=== EXERCISE MATERIAL ===
(** The deletions, piece by piece. *)
Lemma delete_events (P : string -> Prop) what pieces : forall w tr r w',
  run w (eachChunk what pieces (fun ids => rcall (RDeleteIDs s ids))) tr r w' -> Forall (Forall P) pieces ->
  Forall (within P) tr.*2 /\ (r = None -> forall id piece, piece ∈ pieces -> id ∈ piece -> removedFrom id tr.*2).
Proof using.
  induction pieces as [|c pieces IH]; intros w tr r w' Hrun HP.
  { apply fullRun_inv in Hrun as (->&_&->). split; [constructor|]. by intros _ ?? []%not_elem_of_nil. }
  apply Forall_cons in HP as [Hc HP]. apply fullRun_bind in Hrun as (tr1&tr2&x&w1&->&Hp%call_events&Hrest). rewrite fmap_app, Hp.
  assert (Hone : within P (REv (RDeleteIDs s c) x)) by (split; [by intros coll [= <-]|done]).
  destruct x as [e|]; [apply fullRun_inv in Hrest as (->&->&_); split; [by constructor|done]|].
  destruct (IH _ _ _ _ Hrest HP) as [Hin2 Hat2]. split; [by constructor|].
  intros Hr id piece [->|Hin]%elem_of_cons Hid; apply (removedFrom_app _ [_]); [left|right; by eapply Hat2].
  exists c. split; [by left|done].
Qed.

(** What a verification that ends well has done: a snapshot of the slot and a complete
    scan of the source, and then, for every row scanned, it has seen the document at the
    scanned revision or recomposed it, and it has deleted the documents of the snapshot
    without a row, and no other. *)
Definition verification (l : list REvent) : Prop :=
  exists ids rows l2,
    l = REv (RSnapshot s) (inr ids) :: REv (RStream (vd_name view)) (inr (rows, None)) :: l2 /\
    (NoDup rows.*1 -> forall id rev, (id, rev) ∈ rows -> seenAt id rev l2 \/ recomposed id l2) /\
    (forall id, id ∈ ids -> id ∉ rows.*1 -> removedFrom id l2) /\
    Forall (within (fun id => id ∈ ids /\ id ∉ rows.*1)) l2.

Lemma verify_events w tr w' : run w (verifyShadow floatToInt view s) tr None w' -> verification tr.*2.
Proof using.
  intros Hrun. unfold verifyShadow in Hrun. apply fullRun_bind in Hrun as (tr1&tr2&r&w1&->&Hc1%call_events&Hrun).
  destruct r as [e|ids]; [by apply fullRun_inv in Hrun as (_&[=]&_)|]. apply fullRun_bind in Hrun as (tr3&tr4&r&w2&->&Hc2%call_events&Hrun).
  destruct r as [e|[rows err]]; [by apply fullRun_inv in Hrun as (_&[=]&_)|].
  destruct err as [e|].
  { apply fullRun_bind in Hrun as (?&?&p&?&->&_&Hrun). destruct p; by apply fullRun_inv in Hrun as (_&[=]&_). }
  exists ids, rows, tr4.*2. rewrite !fmap_app, Hc1, Hc2. split; [done|]. set (P := fun id => id ∈ ids /\ id ∉ rows.*1).
  apply fullRun_bind in Hrun as (tr5&tr6&p&w3&->&Hpar&Hrest). destruct p as [e|diverged]; [by apply fullRun_inv in Hrest as (_&[=]&_)|].
  destruct (parity_events P _ _ _ _ _ _ Hpar) as (Hin1&_&Hor).
  apply fullRun_bind in Hrest as (tr7&tr8&r&w4&->&Hrep&Hdel). destruct r as [e|]; [by apply fullRun_inv in Hdel as (_&[=]&_)|].
  destruct (repair_events P _ _ _ _ _ _ Hrep) as [Hin2 Hfix].
  destruct (delete_events P _ _ _ _ _ _ Hdel) as [Hin3 Hgone].
  { apply Forall_forall. intros c Hc. apply Forall_forall. intros id Hid.
    assert (Hel : id ∈ elements (ids ∖ list_to_set rows.*1 : gset string)) by (apply chunked_cover; by exists c).
    apply elem_of_elements, elem_of_difference in Hel as [Hel Hout]. split; [done|]. by rewrite elem_of_list_to_set in Hout. }
  rewrite !fmap_app. split_and!.
  - intros Hnd id rev Hin. destruct (proj1 (chunked_cover _ _) Hin) as (piece&Hp&Hi).
    destruct (Hor id rev piece Hp (chunked_NoDup _ _ _ Hnd Hp) Hi) as [Hs|Hd]; [left; apply seenAt_app; by left|right].
    destruct (proj1 (chunked_cover _ _) Hd) as (piece2&Hp2&Hi2). apply recomposed_app. right. apply recomposed_app. left. by eapply Hfix.
  - intros id Hid Hout. assert (Hel : id ∈ elements (ids ∖ list_to_set rows.*1 : gset string)).
    { apply elem_of_elements, elem_of_difference. split; [done|]. by rewrite elem_of_list_to_set. }
    destruct (proj1 (chunked_cover _ _) Hel) as (piece&Hp&Hi). apply removedFrom_app. right. apply removedFrom_app. right. by eapply Hgone.
  - apply Forall_app. split; [done|]. by apply Forall_app.
Qed.

End Verify.

(** ** What precedes a flip *)

Fixpoint flipless {A} (p : RebM A) : Prop :=
  match p with RRet _ => True | RDo c k => isFlip c = false /\ forall r, flipless (k r) end.

Lemma flipless_bind {A B} (p : RebM A) (f : A -> RebM B) : flipless p -> (forall a, flipless (f a)) -> flipless (rbind p f).
Proof. intros Hp Hf. induction p as [a|R c k IH]; cbn; [apply Hf|]. destruct Hp as [Hc Hk]. split; [done|]. intros r. by apply IH. Qed.

Lemma flipless_call {R} (c : RCall R) : isFlip c = false -> flipless (rcall c).
Proof. by intros. Qed.

Create HintDb flipless.
#[export] Hint Resolve flipless_call : flipless.
#[export] Hint Extern 2 (isFlip _ = false) => reflexivity : flipless.
#[export] Hint Extern 1 (flipless (RRet _)) => exact I : flipless.

(** One step of a program, the match on its answer included. *)
Ltac flipless_step :=
  intros; match goal with
  | |- flipless (rbind _ _) => apply flipless_bind
  | |- flipless (match ?x with _ => _ end) => destruct x
  | |- flipless (if ?b then _ else _) => destruct b
  end.

Section Flipless.
Context (floatToInt : string -> Z) (order : list (list string) -> list (list string)).

Lemma flipless_eachChunk what l f : (forall c, flipless (f c)) -> flipless (eachChunk what l f).
Proof using. intros Hf. induction l as [|c l IH]; [done|]. cbn [eachChunk]. unfold orWrap. repeat flipless_step; auto with flipless. Qed.

Lemma flipless_recompose view target ids : flipless (recomposeInto floatToInt view target ids).
Proof using. unfold recomposeInto. repeat flipless_step; auto with flipless. Qed.

Hint Resolve flipless_eachChunk flipless_recompose : flipless.

Lemma flipless_backfill view target since n : flipless (backfillInto floatToInt order view target since n).
Proof using.
  assert (Hb : forall batches err, flipless (backfillBatches floatToInt view target batches err)).
  { intros batches. induction batches as [|b batches IH]; intros err; [done|]. cbn [backfillBatches]. repeat flipless_step; auto with flipless. }
  unfold backfillInto. repeat flipless_step; auto with flipless.
Qed.

Lemma flipless_verify view shadow : flipless (verifyShadow floatToInt view shadow).
Proof using.
  assert (Hp : forall batches d, flipless (parityBatches shadow batches d)).
  { intros batches. induction batches as [|b batches IH]; intros d; [done|]. cbn [parityBatches]. repeat flipless_step; auto with flipless. }
  unfold verifyShadow, orFail, orReturn. repeat flipless_step; auto with flipless.
Qed.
===
*TASK TO COMPLETE*
Look for the word "left" in the data, then return every line that contains it.

*SOLUTION*
  intros Hr id piece [->|Hin]%elem_of_cons Hid; apply (removedFrom_app _ [_]); [left|right; by eapply Hat2].
  exists c. split; [by left|done].
    destruct (Hor id rev piece Hp (chunked_NoDup _ _ _ Hnd Hp) Hi) as [Hs|Hd]; [left; apply seenAt_app; by left|right].
    destruct (proj1 (chunked_cover _ _) Hd) as (piece2&Hp2&Hi2). apply recomposed_app. right. apply recomposed_app. left. by eapply Hfix.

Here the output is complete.